[ Pobierz całość w formacie PDF ]
Objął ją i znów zaczął gorączkowo całować. Oplotła go nogami. Oboje
jęknęli i przywarli do siebie jeszcze mocniej. Po chwili Steve wziął ją na
ręce i zaniósł do groty. Nie wypuszczając jej z objęć, usiadł na drewnianej
ławeczce, zamknął oczy i oparł się o ścianę. Jego dłoń łagodnymi ruchami
pieściła jej plecy. Ich oddechy powoli się uspokajały, wyrównywały.
Obejmowali się mocno, ale już bez pożądania, raczej zafascynowani
wzajemnym odkrywaniem swoich ciał. Ze stanu słodkiego zamroczenia
wyrwał Triss cichy głos Steve'a:
- Triss, musimy iść. Już świta.
Przez moment wydało się jej, że wszystko, co wydarzyło się tej nocy,
było snem.
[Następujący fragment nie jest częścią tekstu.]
(** X8.  [reverse()] realizes the values and the labels in reverse order,
    and reversing twice gives the values and labels of the original. *)
Theorem Series_reverse_involutive W (self : Series) values labels :
  Series_yields W self values labels ->
  evals W (reversed ← Series.reverse self; Series_observe reversed)
    (Ok (rev values, rev labels)) /\
  evals W (reversed ← Series.reverse self;
           twice ← Series.reverse reversed;
           Series_observe twice)
    (Ok (values, labels)).
Proof.
  intros Hself. pose proof (Series_reverse_evals _ _ _ _ Hself) as Hrev.
  pose proof (Series_reverse_evals W _ _ _ (Series_yields_arrays W (rev values) (rev labels)))
    as Hrev2.
  rewrite !rev_involutive in Hrev2.
  split.
  - apply (evals_eq _ _
      (reversed ← Ok (mkSeries (mret (ArrayIterator1 (rev values)))
                               (Index.new (inl (rev labels))));
       Ok (rev values, rev labels))); [done|].
    apply evals_bind; [exact Hrev|]. intros reversed [= <-].
    apply Series_yields_observe, Series_yields_arrays.
  - apply (evals_eq _ _
      (reversed ← Ok (mkSeries (mret (ArrayIterator1 (rev values)))
                               (Index.new (inl (rev labels))));
       twice ← Ok (mkSeries (mret (ArrayIterator1 values)) (Index.new (inl labels)));
       Ok (values, labels))); [done|].
    apply evals_bind; [exact Hrev|]. intros reversed [= <-].
    apply evals_bind; [exact Hrev2|]. intros twice [= <-].
    apply Series_yields_observe, Series_yields_arrays.
Qed.

Lemma Series_reverse_involutive_witness :
  evals [] (reversed ← Series.reverse
                         (mkSeries (mret (ArrayIterator1 [VNum 4; VNum 5]))
                                   (Index.new (inl [VStr "a"; VStr "b"])));
            Series_observe reversed)
    (Ok ([VNum 5; VNum 4], [VStr "b"; VStr "a"])).
Proof.
  exact (proj1 (Series_reverse_involutive [] _ _ _
                  (Series_yields_arrays [] [VNum 4; VNum 5] [VStr "a"; VStr "b"]))).
Defined.

(** X9.  [bake()] returns a series over two arrays, the values and the
    labels the source realizes at the call: what is observed of it is
    what is observed of the source, and it reads no memo cell and runs
    no producer of the source any more (it has its content in the empty
    world). *)
Theorem Series_bake_arrays W (self : Series) values labels :
  Series_yields W self values labels ->
  exists baked,
    evals W (Series.bake self) (Ok baked) /\
    Series_yields [] baked values labels /\
    evals [] (Series_observe baked) (Ok (values, labels)).
Proof.
  intros Hself. destruct (Series_yields_values _ _ _ _ Hself) as [Hvalues Hlabels].
  exists (mkSeries (mret (ArrayIterator1 values)) (Index.new (inl labels))).
  split; [|split; [apply Series_yields_arrays|apply Series_yields_observe, Series_yields_arrays]].
  unfold Series.bake, Index.bake.
  apply (evals_eq _ _
    (values ← Ok values;
     index ← (values ← Ok labels; Ok (Index.new (inl values)));
     Series.new (Some {| cfg_values := Some (inl values); cfg_index := Some index |})));
    [done|].
  evals_auto.
Qed.

Lemma Series_bake_arrays_witness :
  exists baked,
    evals [] (Series.bake (mkSeries (mret (ArrayIterator1 [VNum 4; VNum 5]))
                                    (Index.new (inl [VStr "a"; VStr "b"])))) (Ok baked) /\
    evals [] (Series_observe baked) (Ok ([VNum 4; VNum 5], [VStr "a"; VStr "b"])).
Proof.
  destruct (Series_bake_arrays [] _ _ _
              (Series_yields_arrays [] [VNum 4; VNum 5] [VStr "a"; VStr "b"]))
    as (baked & Hbake & _ & Hobs).
  by exists baked.
Defined.

(** *** Data frames with a known content *)

Lemma DataFrame_yields_prefix W W' (self : DataFrame) names rows labels :
  W `prefix_of` W' -> DataFrame_yields W self names rows labels ->
  DataFrame_yields W' self names rows labels.
Proof.
  intros Hpre (Hnames & it & Hit & Hy). split; [by eapply evals_prefix|].
  exists it. split; [by eapply evals_prefix|done].
Qed.

Lemma yields_labelled_ApplyIndexIterator it ix s si rows labels :
  yields it s rows -> yields ix si labels -> length rows = length labels ->
  yields_labelled (ApplyIndexIterator it ix) (s, si) rows labels.
Proof.
  intros Hy. revert si labels.
  induction Hy as [s s' Hstep Hex|s s' v l Hstep Hcur Hb Hy IH]; intros si labels Hy' Hlen.
  - destruct labels; [|done].
    apply (yields_labelled_end (ApplyIndexIterator it ix) (s, si) (s', si)); [cbn; by rewrite Hstep|].
    by apply exhausted_ApplyIndexIterator.
  - inversion Hy' as [|? si' label labels' Hstep' Hcur' Hb' Hy'']; subst; [done|].
    cbn in Hlen.
    apply (yields_labelled_next (ApplyIndexIterator it ix) (s, si) (s', si')).
    + cbn. by rewrite Hstep, Hstep'.
    + exact Hcur.
    + exact Hcur'.
    + cbn. lia.
    + apply IH; [done|lia].
Qed.

Lemma yields_labelled_ArrayIterator arr r0 (k : nat) :
  yields_labelled (ArrayIterator_at arr None r0) (Z.of_nat k - 1) (drop k arr)
    (map (fun j : nat => VNum (0 + Z.of_nat j)) (seq k (length arr - k))).
Proof.
  remember (length arr - k)%nat as n eqn:Hn. revert k Hn.
  induction n as [|n IH]; intros k Hn; cbn [seq map].
  - rewrite drop_ge by lia. eapply yields_labelled_end.
    + cbn. destruct (Z.ltb_spec (Z.of_nat k - 1 + 1) (len arr)) as [Hlt|]; [|done].
      unfold len in Hlt. lia.
    + apply exhausted_ArrayIterator. unfold len. lia.
  - assert (Hk : (k < length arr)%nat) by lia.
    destruct (lookup_lt_is_Some_2 arr _ Hk) as [x Hx].
    rewrite (drop_S _ _ _ Hx).
    assert (Hin : (0 <=? Z.of_nat k - 1 + 1) && (Z.of_nat k - 1 + 1 <? len arr) = true).
    { unfold len. apply andb_true_intro. split; [apply Z.leb_le|apply Z.ltb_lt]; lia. }
    eapply yields_labelled_next.
    + cbn. destruct (Z.ltb_spec (Z.of_nat k - 1 + 1) (len arr)) as [|Hge]; [done|].
      unfold len in Hge. lia.
    + cbn -[Z.add]. rewrite Hin.
      replace (Z.of_nat k - 1 + 1) with (Z.of_nat k) by lia.
      rewrite nth_value_nth by done. f_equal. by apply nth_lookup_Some.
    + cbn -[Z.add]. rewrite Hin. do 2 f_equal. lia.
    + cbn. rewrite length_drop. unfold len. lia.
    + replace (Z.of_nat k - 1 + 1) with (Z.of_nat (S k) - 1) by lia. apply IH. lia.
Qed.

(** A data frame over an array of rows has the labels 0, 1, ... *)
Lemma DataFrame_yields_arrays W (names : list string) (rows : list value) :
  DataFrame_yields W (mkDataFrame (NamesArray names) (mret (ArrayIterator1 rows)))
    names rows (E_range 0 (length rows)).
Proof.
  split; [apply evals_ret|]. exists (ArrayIterator1 rows). split; [apply evals_ret|].
  pose proof (yields_labelled_ArrayIterator rows (-1) 0) as Hy.
  rewrite drop_0, Nat.sub_0_r in Hy. exact Hy.
Qed.

(** The frame the constructor returns for column names, a producer of
    rows and an index. *)
Lemma DataFrame_new_evals W (names : list string) (rows : M iterator) (index : Index) :
  evals W (DataFrame.new (Some {|
             df_columnNames := Some (inl names);
             df_rows := Some (inr rows);
             df_index := Some index |}))
    (Ok (mkDataFrame (NamesArray names)
           (it ← rows;
            indexIterator ← Index.getIterator index;
            mret (ApplyIndexIterator it indexIterator)))).
Proof. intros h Hs. exists h. done. Qed.
Definition key_ctrl_o (st : session) (save_as eol_choice write_err : option string)
  : session * trace :=
  if negb (truthy (filename st)) then
    if negb (truthy save_as) then (st, [InputDialog "Save As"])
    else
      let '(st', tr) := save_body (set_filename save_as st) eol_choice write_err in
      (st', InputDialog "Save As" :: tr)
  else save_body st eol_choice write_err.

(** ** Ctrl+X: exit *)

Definition answers_yes (ans : option string) : bool :=
  match ans with
  | Some a => truthy ans && String.eqb (lower rt a) "y"
  | None => false
  end.

Definition key_ctrl_x (st : session) (is_dirty : bool)
    (ans save_as eol_choice write_err : option string) : session * trace :=
  if is_dirty then
    if answers_yes ans then
      let '(st', tr) := key_ctrl_o st save_as eol_choice write_err in
      (st', InputDialog "Exit" :: tr ++ [AppExit])
    else (st, [InputDialog "Exit"; AppExit])
  else (st, [AppExit]).

(** ** Alt+L: change the highlighting language *)

Definition key_alt_l (st : session) (choice : option string) : session * trace :=
  match choice with
  | None => (st, [InputDialog "Language"])
  | Some c =>
      if negb (truthy choice) then (st, [InputDialog "Language"])
      else
        let c' := lower rt c in
        if in_supported c'
        then (set_language (lexer_for c') c' st, [InputDialog "Language"])
        else (st, [InputDialog "Language"; MessageDialog "Error" "Unknown language"])
  end.

(** ** The event loop

    A key press comes with what the user and the file system will answer
    during its handler; [Ctrl+X] also with the value of
    [editor.buffer.document.is_dirty] at that moment. *)

Inductive event :=
| CtrlO (save_as eol_choice write_err : option string)
| CtrlX (is_dirty : bool) (ans save_as eol_choice write_err : option string)
| AltL (choice : option string)
| Edit (new_text : string).   (* the TextArea changes its buffer *)

Definition dispatch (st : session) (ev : event) : session * trace :=
  match ev with
  | CtrlO save_as eol_choice write_err => key_ctrl_o st save_as eol_choice write_err
  | CtrlX d ans save_as eol_choice write_err =>
      key_ctrl_x st d ans save_as eol_choice write_err
  | AltL choice => key_alt_l st choice
  | Edit t => (set_text t st, [])
  end.

Definition exits (tr : trace) : bool := bool_decide (AppExit ∈ tr).

(** [app.run()]: events are handled one at a time until a handler calls
    [event.app.exit()]. *)
Fixpoint run_events (st : session) (evs : list event) : session * trace :=
  match evs with
  | [] => (st, [])
  | ev :: rest =>
      let '(st1, tr1) := dispatch st ev in
      if exits tr1 then (st1, tr1)
      else let '(st2, tr2) := run_events st1 rest in (st2, tr1 ++ tr2)
  end.

(** ** Module-level execution

    The imports and the constructors of the widgets, of the key bindings
    and of the application are taken to succeed; what can fail at module
    level is reading the file and, in [startup_with] below, building the
    lexer of the editor. *)

(** [sys.argv[1] if len(sys.argv) > 1 else None] *)
Definition argv_filename (argv : list string) : option string :=
  if (1 <? List.length argv)%nat then argv !! 1%nat else None.
Lemma loop_inv : forall input p s e ev p' r,
  next_event p = None -> finish_event p = None -> ct_inv p ->
  (List.length (est p) + e)%nat = s ->
  next_loop input p = Ok (ev, p', r) ->
  inv p' (s + is_start_element ev) (e + is_end_element ev).
Proof.
  induction input as [|[t|msg] rest IH]; intros p s e ev p' r Hne Hfin Hct Hc Hl; cbn in Hl.
  - injection Hl as <- <- <-.
    destruct (terminal_counts _ (end_of_stream_terminal p)) as [Hs He].
    unfold inv, slot_ok, fin_ok, not_failed, pending; cbn.
    rewrite Hne, Hs, He. repeat split.
    + left; reflexivity.
    + apply end_of_stream_terminal.
    + discriminate.
    + intros _. lia.
  - pose proof (step_dispatch t p Hne Hct) as Hs.
    destruct (dispatch_token t p) as [[[ev0|] p0]|w] eqn:Hd; cbn in Hl; try discriminate Hl.
    + injection Hl as <- <- <-.
      unfold step_ok in Hs. destruct Hs as (Hf & _ & Hcnt & Hslot).
      destruct (is_error_event ev0) eqn:Herr.
      * rewrite (error_terminal _ Herr).
        destruct ev0; try discriminate Herr.
        unfold inv, slot_ok, fin_ok, not_failed; cbn. repeat split.
        -- exact Hslot.
        -- discriminate.
        -- intros Hnf. exfalso. eapply Hnf. reflexivity.
      * destruct (Hcnt ev0 eq_refl Herr) as [Hc0 Hct0].
        destruct (is_terminal ev0) eqn:Ht.
        -- unfold inv, slot_ok, fin_ok, pending in *; cbn. repeat split.
           ++ exact Hslot.
           ++ exact Ht.
           ++ discriminate.
           ++ intros _. lia.
        -- unfold inv, slot_ok, fin_ok. repeat split.
           ++ exact Hslot.
           ++ rewrite Hf, Hfin. exact I.
           ++ intros _. exact Hct0.
           ++ intros _. lia.
    + unfold step_ok in Hs. destruct Hs as (Hf & Hnone & _ & _).
      destruct (Hnone eq_refl) as (Hest & Hne0 & Hct0).
      apply (IH p0 s e ev p' r Hne0); auto.
      * rewrite Hf. exact Hfin.
      * rewrite Hest. exact Hc.
  - injection Hl as <- <- <-.
    unfold inv, slot_ok, fin_ok, not_failed; cbn. repeat split.
    + left; exact Hne.
    + discriminate.
    + intros Hnf. exfalso. eapply Hnf. reflexivity.
Qed.
Lemma contains_cons (k : string) (c : ascii) (s : string) :
  contains k (String c s) = prefix k (String c s) || contains k s.
Proof. reflexivity. Qed.

Lemma contains_spec (k s : string) :
  contains k s = true <-> occurs k s.
Proof.
  unfold occurs. induction s as [|c s IH].
  - rewrite contains_nil, prefix_spec. split.
    + intros [b Hb]. exists "", b. exact Hb.
    + intros [a [b Hab]]. destruct a as [|x a]; simpl in Hab.
      * now exists b.
      * discriminate.
  - rewrite contains_cons, orb_true_iff, IH, prefix_spec. split.
    + intros [[b Hb]|[a [b Hab]]].
      * exists "", b. exact Hb.
      * exists (String c a), b. simpl. now rewrite Hab.
    + intros [a [b Hab]]. destruct a as [|x a]; simpl in Hab.
      * left. now exists b.
      * right. inversion Hab. now exists a, b.
Qed.

Lemma contains_false (k s : string) :
  contains k s = false <-> ~ occurs k s.
Proof.
  rewrite <- contains_spec. destruct (contains k s); split; intros H;
    try reflexivity; try discriminate; try (intros E; discriminate).
  exfalso. now apply H.
Qed.


End PyStrFacts.

(** ** First match in a list *)

Section FirstMatch.

Variable A : Type.
Variable hit : A -> bool.




End FirstMatch.


(** ** The demo parser on the sample queries *)

Example parse_march :
  Demo.parse_query Demo.init_parser "Show all March 2023 data"
  = "SELECT * FROM argo_data WHERE time LIKE '%2023-03%'"%string.
Proof. reflexivity. Qed.

Example parse_float_1001 :
  Demo.parse_query Demo.init_parser "Show data from float 1001"
  = "SELECT * FROM argo_data WHERE float_id = 1001"%string.
Proof. reflexivity. Qed.

Example parse_salinity_float :
  Demo.parse_query Demo.init_parser "salinity float 1"
  = "SELECT * FROM argo_data WHERE float_id = 1"%string.
Proof. reflexivity. Qed.

Example parse_float_placeholder :
  Demo.parse_query Demo.init_parser "show floats"
  = "SELECT * FROM argo_data WHERE float_id = {float_id}"%string.
Proof. reflexivity. Qed.

(** ** The float-id pattern *)

Module FloatId.

Import PyStr.
Local Open Scope string_scope.

(** Every character of the string satisfies [p]. *)
Fixpoint all_chars (p : ascii -> bool) (s : string) : bool :=
  match s with
  | EmptyString => true
  | String c s' => p c && all_chars p s'
  end.

(** The text holds [float], then white space, then digits [ds]. *)
Definition names_float (s ds : string) : Prop :=
  exists before ws rest,
    s = before ++ "float" ++ ws ++ ds ++ rest /\
    ws <> "" /\ all_chars is_space ws = true /\
    ds <> "" /\ all_chars is_digit ds = true.

Lemma strip_prefix_spec (p s r : string) :
  strip_prefix p s = Some r <-> s = p ++ r.
Proof.
  revert s. induction p as [|a p IH]; intros s; simpl.
  - split; [now intros [= ->]|now intros ->].
  - destruct s as [|b s].
    + split; discriminate.
    + destruct (Ascii.eqb_spec a b) as [->|Hab].
      * rewrite IH. split; [now intros ->|now intros [= ->]].
      * split; [discriminate|]. intros [= E _]. congruence.
Qed.

Lemma span_spec (p : ascii -> bool) (s : string) :
  s = fst (span p s) ++ snd (span p s) /\ all_chars p (fst (span p s)) = true.
Proof.
  induction s as [|c s [IH1 IH2]]; simpl; [now split|].
  destruct (p c) eqn:Hc; [|now split].
  destruct (span p s) as [a b]. simpl in *. rewrite Hc, IH2.
  split; [now rewrite IH1 at 1|reflexivity].
Qed.

Lemma span_all (p : ascii -> bool) (a b : string) :
  all_chars p a = true ->
  (b = "" \/ exists c b', b = String c b' /\ p c = false) ->
  span p (a ++ b) = (a, b).
Proof.
  intros Ha Hb. induction a as [|x a IH]; simpl in *.
  - destruct Hb as [->|(c & b' & -> & Hc)]; simpl; [reflexivity|now rewrite Hc].
  - apply andb_true_iff in Ha. destruct Ha as [Hx Ha].
    rewrite Hx, (IH Ha). reflexivity.
Qed.

Lemma digit_not_space (c : ascii) : is_digit c = true -> is_space c = false.
Proof.
  unfold is_digit, is_space. intros H.
  apply andb_true_iff in H. destruct H as [H1 H2].
  apply Nat.leb_le in H1, H2.
  apply orb_false_iff. split; apply andb_false_iff;
    right; apply Nat.leb_gt; lia.
Qed.



Lemma match_float_at_complete (ws ds rest : string) :
  ws <> "" -> all_chars is_space ws = true ->
  ds <> "" -> all_chars is_digit ds = true ->
  Demo.match_float_at ("float" ++ ws ++ ds ++ rest) <> None.
Proof.
  intros Hws Hsp Hds Hdg. unfold Demo.match_float_at.
  rewrite (proj2 (strip_prefix_spec "float" _ (ws ++ ds ++ rest)) eq_refl).
  destruct ds as [|d ds]; [congruence|]. cbn [all_chars] in Hdg.
  apply andb_true_iff in Hdg. destruct Hdg as [Hd Hdg].
  rewrite (span_all is_space ws (String d ds ++ rest) Hsp).
  - destruct ws; [congruence|]. cbn. rewrite Hd.
    destruct (span is_digit (ds ++ rest)). cbn. discriminate.
  - right. exists d, (ds ++ rest). split; [reflexivity|].
    now apply digit_not_space.
Qed.

(** A text that holds [float], white space and digits is answered by the
    search. *)
Lemma search_float_complete (s ds : string) :
  names_float s ds -> Demo.search_float s <> None.
Proof.
  intros (before & ws & rest & -> & Hws & Hsp & Hds & Hdg).
  induction before as [|c before IH].
  - pose proof (match_float_at_complete ws ds rest Hws Hsp Hds Hdg) as H.
    change ("" ++ "float" ++ ws ++ ds ++ rest) with ("float" ++ ws ++ ds ++ rest).
    destruct ("float" ++ ws ++ ds ++ rest) as [|x y] eqn:E; [discriminate|].
    cbn [Demo.search_float].
    destruct (Demo.match_float_at (String x y)); [discriminate|congruence].
  - change (String c before ++ "float" ++ ws ++ ds ++ rest)
      with (String c (before ++ "float" ++ ws ++ ds ++ rest)).
    cbn [Demo.search_float].
    destruct (Demo.match_float_at _); [discriminate|exact IH].
Qed.

(** *** The first number *)

(** The text is over, or goes on with a character that is not a digit. *)
Definition no_digit_ahead (rest : string) : Prop :=
  rest = "" \/ exists c r, rest = String c r /\ is_digit c = false.

(** [ds] is the number that [re.search] captures: it stands at the
    leftmost place where the text holds [float], white space and
    digits, and it is the whole run of digits there. *)
Definition first_float_number (s ds : string) : Prop :=
  exists before ws rest,
    s = before ++ "float" ++ ws ++ ds ++ rest /\
    ws <> "" /\ all_chars is_space ws = true /\
    ds <> "" /\ all_chars is_digit ds = true /\
    no_digit_ahead rest /\
    forall before' ws' ds' rest',
      s = before' ++ "float" ++ ws' ++ ds' ++ rest' ->
      ws' <> "" -> all_chars is_space ws' = true ->
      ds' <> "" -> all_chars is_digit ds' = true ->
      (String.length before <= String.length before')%nat.

Lemma span_rest (p : ascii -> bool) (s : string) :
  snd (span p s) = "" \/
  exists c r, snd (span p s) = String c r /\ p c = false.
Proof.
  induction s as [|c s IH]; simpl; [now left|].
  destruct (p c) eqn:Hc.
  - destruct (span p s) as [a b]. exact IH.
  - right. exists c, s. now split.
Qed.

Lemma match_float_at_whole (s ds : string) :
  Demo.match_float_at s = Some ds ->
  exists ws rest,
    s = "float" ++ ws ++ ds ++ rest /\
    ws <> "" /\ all_chars is_space ws = true /\
    ds <> "" /\ all_chars is_digit ds = true /\
    no_digit_ahead rest.
Proof.
  unfold Demo.match_float_at.
  destruct (strip_prefix "float" s) as [r|] eqn:Hr; [|discriminate].
  apply strip_prefix_spec in Hr.
  pose proof (span_spec is_space r) as [Hr1 Hws].
  destruct (span is_space r) as [ws r1]. cbn [fst snd] in *.
  destruct ws as [|w ws]; [discriminate|].
  pose proof (span_spec is_digit r1) as [Hr2 Hds].
  pose proof (span_rest is_digit r1) as Hrest.
  destruct (fst (span is_digit r1)) as [|d ds'] eqn:Hd; [discriminate|].
  intros [= <-]. exists (String w ws), (snd (span is_digit r1)).
  split; [now rewrite <- Hr2, <- Hr1|].
  repeat split; try discriminate; trivial.
Qed.

Lemma app_same_length (a b x y : string) :
  a ++ x = b ++ y -> String.length a = String.length b -> a = b /\ x = y.
Proof.
  revert b. induction a as [|c a IH]; intros [|d b] H L; simpl in *;
    try discriminate.
  - now split.
  - injection H as -> H. injection L as L.
    destruct (IH b H L) as [-> ->]. now split.
Qed.

(** The number found by the search is the first one. *)
Lemma search_float_first (s ds : string) :
  Demo.search_float s = Some ds -> first_float_number s ds.
Proof.
  induction s as [|c s IH].
  - cbn. discriminate.
  - cbn [Demo.search_float].
    destruct (Demo.match_float_at (String c s)) as [ds'|] eqn:Hm.
    + intros [= <-]. apply match_float_at_whole in Hm.
      destruct Hm as (ws & rest & E & Hws & Hsp & Hds & Hdg & Hrest).
      exists "", ws, rest. repeat split; trivial.
      intros. simpl. lia.
    + intros H.
      destruct (IH H) as (before & ws & rest & -> & Hws & Hsp & Hds & Hdg & Hrest & Hleft).
      exists (String c before), ws, rest. repeat split; trivial.
      intros before' ws' ds' rest' E Hws' Hsp' Hds' Hdg'.
      destruct before' as [|c' before'].
      * exfalso.
        change ("" ++ "float" ++ ws' ++ ds' ++ rest')
          with ("float" ++ ws' ++ ds' ++ rest') in E.
        apply (match_float_at_complete ws' ds' rest' Hws' Hsp' Hds' Hdg').
        rewrite <- E. exact Hm.
      * simpl in E. injection E as _ E. simpl.
        apply le_n_S. exact (Hleft before' ws' ds' rest' E Hws' Hsp' Hds' Hdg').
Qed.

(** A text has one first number at most. *)
Lemma first_float_number_unique (s ds1 ds2 : string) :
  first_float_number s ds1 -> first_float_number s ds2 -> ds1 = ds2.
Proof.
  intros (b1 & ws1 & r1 & E1 & Hws1 & Hsp1 & Hds1 & Hdg1 & Hr1 & L1)
         (b2 & ws2 & r2 & E2 & Hws2 & Hsp2 & Hds2 & Hdg2 & Hr2 & L2).
  pose proof (L1 b2 ws2 ds2 r2 E2 Hws2 Hsp2 Hds2 Hdg2) as L12.
  pose proof (L2 b1 ws1 ds1 r1 E1 Hws1 Hsp1 Hds1 Hdg1) as L21.
  rewrite E1 in E2.
  destruct (app_same_length _ _ _ _ E2 ltac:(lia)) as [_ E].
  simpl in E. injection E as E.
  assert (S1 : span is_space (ws1 ++ ds1 ++ r1) = (ws1, ds1 ++ r1)).
  { apply span_all; [exact Hsp1|]. right.
    destruct ds1 as [|d ds1]; [congruence|]. exists d, (ds1 ++ r1).
    split; [reflexivity|]. apply digit_not_space.
    simpl in Hdg1. now apply andb_true_iff in Hdg1. }
  assert (S2 : span is_space (ws2 ++ ds2 ++ r2) = (ws2, ds2 ++ r2)).
  { apply span_all; [exact Hsp2|]. right.
    destruct ds2 as [|d ds2]; [congruence|]. exists d, (ds2 ++ r2).
    split; [reflexivity|]. apply digit_not_space.
    simpl in Hdg2. now apply andb_true_iff in Hdg2. }
  rewrite E, S2 in S1. injection S1 as _ E'.
  pose proof (span_all is_digit ds1 r1 Hdg1 Hr1) as D1.
  pose proof (span_all is_digit ds2 r2 Hdg2 Hr2) as D2.
  rewrite <- E', D2 in D1. now injection D1.
Qed.

(** The search finds the first number, and nothing else. *)
Lemma search_float_spec (s ds : string) :
  Demo.search_float s = Some ds <-> first_float_number s ds.
Proof.
  split; [apply search_float_first|]. intros H.
  assert (Hn : names_float s ds).
  { destruct H as (b & ws & r & E & Hws & Hsp & Hds & Hdg & _).
    now exists b, ws, r. }
  apply search_float_complete in Hn.
  destruct (Demo.search_float s) as [ds'|] eqn:E; [|congruence].
  f_equal. apply (first_float_number_unique s); [|exact H].
  now apply search_float_first.
Qed.

End FloatId.

(** ** Keyword matching decides the translation *)

Module Translation.

Import PyStr PyStrFacts.
Local Open Scope string_scope.











(** *** The categories of the prototype service *)




Ltac split_tests :=
  repeat match goal with
    | |- context [if ?b then _ else _] => destruct b
    end.


(** *** The float-id shortcut *)








(** In a text with several numbers the statement carries the first one,
    whole: 12, and neither 7 nor 1. *)
Example first_of_two_numbers :
  Demo.parse_query Demo.init_parser "Float 12 or float 7?" = Demo.float_query "12" /\
  FloatId.first_float_number (lower "Float 12 or float 7?") "12" /\
  ~ FloatId.first_float_number (lower "Float 12 or float 7?") "7" /\
  ~ FloatId.first_float_number (lower "Float 12 or float 7?") "1".
Proof.
  assert (H : FloatId.first_float_number (lower "Float 12 or float 7?") "12")
    by (apply FloatId.search_float_first; reflexivity).
  split; [reflexivity|]. split; [exact H|].
  split; intros H'; pose proof (FloatId.first_float_number_unique _ _ _ H H');
    discriminate.
Qed.

End Translation.

(** ** The chat turn: what is shown, what is answered, what is stored *)

Module Chat.

Import PyStr PyStrFacts Exn.
Local Open Scope string_scope.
Ale nie, muskularne ramiona Steve'a naprawdę ją
obejmowały. Rzeczywistość była jak cud.
Wracali do domu szczęśliwi, ale też niespokojni. Gdyby ktokolwiek ich
zobaczył... Szli szybko, w milczeniu. Weszli do budynku tylnymi
drzwiami. Steve pocałował ją namiętnie i bez słowa pobiegł w stronę
swojego mieszkania.
Triss nasłuchiwała chwilę, po czym chyłkiem wspięła się po schodach.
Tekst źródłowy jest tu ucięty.